1、列裁剪、分区裁剪
在查询的过程中减少不必要的分区和列,例如:
select * from shuidi_dwb.dwb_cf_case_info_full_d
应改为:
select case_id,ckr_id from shuidi_dwb.dwb_cf_case_info_full_d where dt='2019-08-28';
2、尽早尽量过滤数据,减少每个阶段的数据量
在多次关联的时候,尽量在每个自查询中(关联前)加上筛选(where)条件以减少下阶段job的数据量。
优化前:SELECT a.val, b.val FROM a LEFT OUTER JOIN b ON (a.key=b.key)

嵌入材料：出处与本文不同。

(** Hart 0 holds the lock while hart 1 spins. *)
Lemma spinlock_mutual_exclusion_witness :
  exists s, s.(r_pc) 0 = Critical /\ s.(r_pc) 1 = Spinning /\ r_holding s 0 = true.
Proof.
  eexists (RState _ _ (goto 1 Spinning (goto 0 Critical (goto 0 Got (goto 0 Spinning (fun _ => Out)))))).
  split; [reflexivity|]. split; [reflexivity|].
  eapply (spinlock_mutual_exclusion _ 0 1); [|reflexivity].
  eapply rtc_l; [apply (step_enter 0 init); reflexivity|].
  eapply rtc_l; [apply (step_tas_ok 0); reflexivity|].
  eapply rtc_l; [apply (step_set_cpu 0); reflexivity|].
  eapply rtc_l; [apply (step_enter 1); reflexivity|]. apply rtc_refl.
Defined.

End Race.
(* ===== verification/Kalloc.v ===== *)
(** * Physical page allocator: kernel/kalloc.c

    The free list is threaded through the free pages themselves: the first
    eight bytes of a free page hold the address of the next one. *)

From S2P Require Import Prelude Memory CString Riscv Machine Spinlock.

(** Addresses that kernel.ld and the assembly files give to the C code. *)
Class Image := {
  kend : Z;          (* end[]: first address after the kernel *)
  etext : Z;         (* etext[]: end of kernel text *)
  trampoline : Z;    (* trampoline[]: physical address of the trampoline page *)
  uservec_off : Z;   (* uservec - trampoline *)
  userret_off : Z;   (* userret - trampoline *)
  kernelvec : Z;
  usertrap_addr : Z;
  forkret_addr : Z;
  stat_pad : list Z; (* the four padding bytes of a struct stat on the stack *)
}.

(** What the linker script guarantees about them. *)
Class ImageOk (I : Image) : Prop := {
  kend_range : KERNBASE <= kend <= PHYSTOP;
  etext_range : KERNBASE < etext <= kend;
  etext_aligned : page_aligned etext;
  trampoline_range : KERNBASE <= trampoline < etext;
  trampoline_aligned : page_aligned trampoline;
}.

Section kalloc.
Context {I : Image}.

Definition modmem (f : memory -> memory) : K unit := modk (fun s => set_mem (f s.(mem)) s).

Definition kfree (pa : Z) : K unit :=
  if negb (pa mod PGSIZE =? 0) || (pa <? kend) || (PHYSTOP <=? pa) then panic "kfree" else
  modmem (fun m => memset m pa 1 PGSIZE);;
  let r := pa in
  acquire kmem_lock;;
  fl ← getk freelist;
  modmem (fun m => store64 m r fl);;
  modk (set_freelist r);;
  release kmem_lock.

Definition kalloc : K Z :=
  acquire kmem_lock;;
  r ← getk freelist;
  when (ztrue r) (next ← getk (fun s => load64 s.(mem) r); modk (set_freelist next));;
  release kmem_lock;;
  when (ztrue r) (modmem (fun m => memset m r 5 PGSIZE));;
  mret r.

(** [for(; p + PGSIZE <= pa_end; p += PGSIZE) kfree(p);] *)
Fixpoint freerange_loop (fuel : nat) (p pa_end : Z) : K unit :=
  if p + PGSIZE <=? pa_end then
    match fuel with
    | O => no_fuel
    | S fuel => kfree p;; freerange_loop fuel (p + PGSIZE) pa_end
    end
  else mret tt.

Definition freerange (pa_start pa_end : Z) : K unit :=
  let p := PGROUNDUP pa_start in
  freerange_loop (Z.to_nat ((pa_end - p) / PGSIZE)) p pa_end.

Definition kinit : K unit :=
  initlock kmem_lock "kmem";;
  freerange kend PHYSTOP.

(** ** The free list *)

(** A page the allocator may hand out. *)
Definition page_ok (x : Z) : Prop := page_aligned x /\ kend <= x < PHYSTOP.

(** [chain m p l]: following the [next] pointers from [p] visits [l]. *)
Fixpoint chain (m : memory) (p : Z) (l : list Z) : Prop :=
  match l with
  | [] => p = 0
  | x :: l => p = x /\ x <> 0 /\ chain m (load64 m x) l
  end.

(** The allocator's view of memory [m] with list head [fl]: [l] are the free
    pages, most recently freed first. *)
Record kmem_inv (m : memory) (fl : Z) (l : list Z) : Prop := {
  km_mem : mem_ok m;
  km_chain : chain m fl l;
  km_nodup : NoDup l;
  km_pages : Forall page_ok l;
}.

(** The kernel state with other memory and free list. *)
Definition set_km (m : memory) (fl : Z) (s : kstate) : kstate := set_freelist fl (set_mem m s).

Lemma chain_ext m m' p l :
  (forall x, x ∈ l -> load64 m x = load64 m' x) -> chain m p l -> chain m' p l.
Proof.
  revert p; induction l as [|x l IH]; intros p H; cbn; [done|].
  intros (-> & Hx & Hc). split_and!; [done..|]. rewrite <-H by apply list_elem_of_here.
  apply IH; [|done]. intros y Hy. apply H. by apply list_elem_of_further.
Qed.

(** Changing memory outside the free pages keeps the free list. *)
Lemma kmem_inv_ext m m' fl l :
  kmem_inv m fl l -> mem_ok m' ->
  (forall p, p ∈ l -> mem_agree m m' p PGSIZE) ->
  kmem_inv m' fl l.
Proof.
  intros [H1 H2 H3 H4] Hm Hout. split; auto.
  eapply chain_ext; [|done]. intros x Hx. apply load64_ext. intros y Hy.
  apply (Hout x Hx). llia.
Qed.

Lemma page_ok_nonzero `{!ImageOk I} x : page_ok x -> x <> 0.
Proof. intros [_ H]. pose proof kend_range. llia. Qed.

Lemma page_ok_range `{!ImageOk I} x : page_ok x -> 0 <= x /\ x + PGSIZE <= 2 ^ 56.
Proof. intros [_ H]. pose proof kend_range. llia. Qed.

Lemma page_ok_aligned x : page_ok x -> page_aligned x.
Proof. by intros []. Qed.

(** ** Runs of the operations *)

Lemma kalloc_run h env tr m fl s :
  hart_ok h -> lock_free s kmem_lock ->
  kalloc (World h env tr (set_km m fl s)) =
  Ret fl (World (settle h) env tr
    (if ztrue fl then set_km (memset m fl 5 PGSIZE) (load64 m fl) s else set_km m fl s)).
Proof.
  intros Hh HL. destruct s. unfold set_km, set_freelist, set_mem. cbn in *. unfold kalloc.
  erewrite bind_run by (by apply acquire_run).
  erewrite bind_run by reflexivity.
  unfold acquired, set_w_hart, set_w_st, set_locks. cbn in *.
  destruct (ztrue fl) eqn:Hz; cbn [when].
  - erewrite bind_run by (erewrite bind_run by reflexivity; reflexivity).
    unfold set_w_st, set_freelist. cbn.
    erewrite bind_run by (by apply (release_locked_run _ h _ _ _ locks)).
    by erewrite bind_run by reflexivity.
  - erewrite bind_run by reflexivity.
    erewrite bind_run by (by apply (release_locked_run _ h _ _ _ locks)).
    by erewrite bind_run by reflexivity.
Qed.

WHERE a.ds='2009-07-07' AND b.ds='2009-07-07'
优化后:SELECT a.val, b.val FROM
(select key,val from a where a.ds=‘2009-07-07’ ) x LEFT OUTER JOIN
(select key,val from b where b.ds=‘2009-07-07’ ) y ON x.key=y.key
3、:善用multi-insert:
#查询了两次a
insert overwrite table tmp1
select ... from a where 条件1;
insert overwrite table tmp2
select ... from a where 条件2;
#查询了一次a
from a
insert overwrite table tmp1
select ... where 条件1
insert overwrite table tmp2
select ... where 条件2
4、with as的正确使用
with as 也叫做子查询部分,就类似于一个视图,首先定义一个sql片段,该sql片段会被整个sql语句所用到,为了让sql语句的可读性更高些
但同时满足以下情况建议不用with,改为创建临时表:
1、逻辑比较复杂的,多个表关联的,比如4个大表及以上关联的
2、with部分超过300万条数据量(约大于25M)
3、下游数据频繁用到该逻辑的,例如:用到3次及以上的
with a as (select ... from table)
select * from a
left join (select * from a) on ...
left join (select * from a) on ...
left join (select * from a) on ...
此时with部分的应该改为 create tmp.tmp1 as (select ... from table)
5、排序
order by:全局排序,在数据量大的时候尽量少用。
select mid, money, name from store order mid asc, money asc
distrubute by sort by:局部排序,先按照key分组,然后根据排序字段去排序。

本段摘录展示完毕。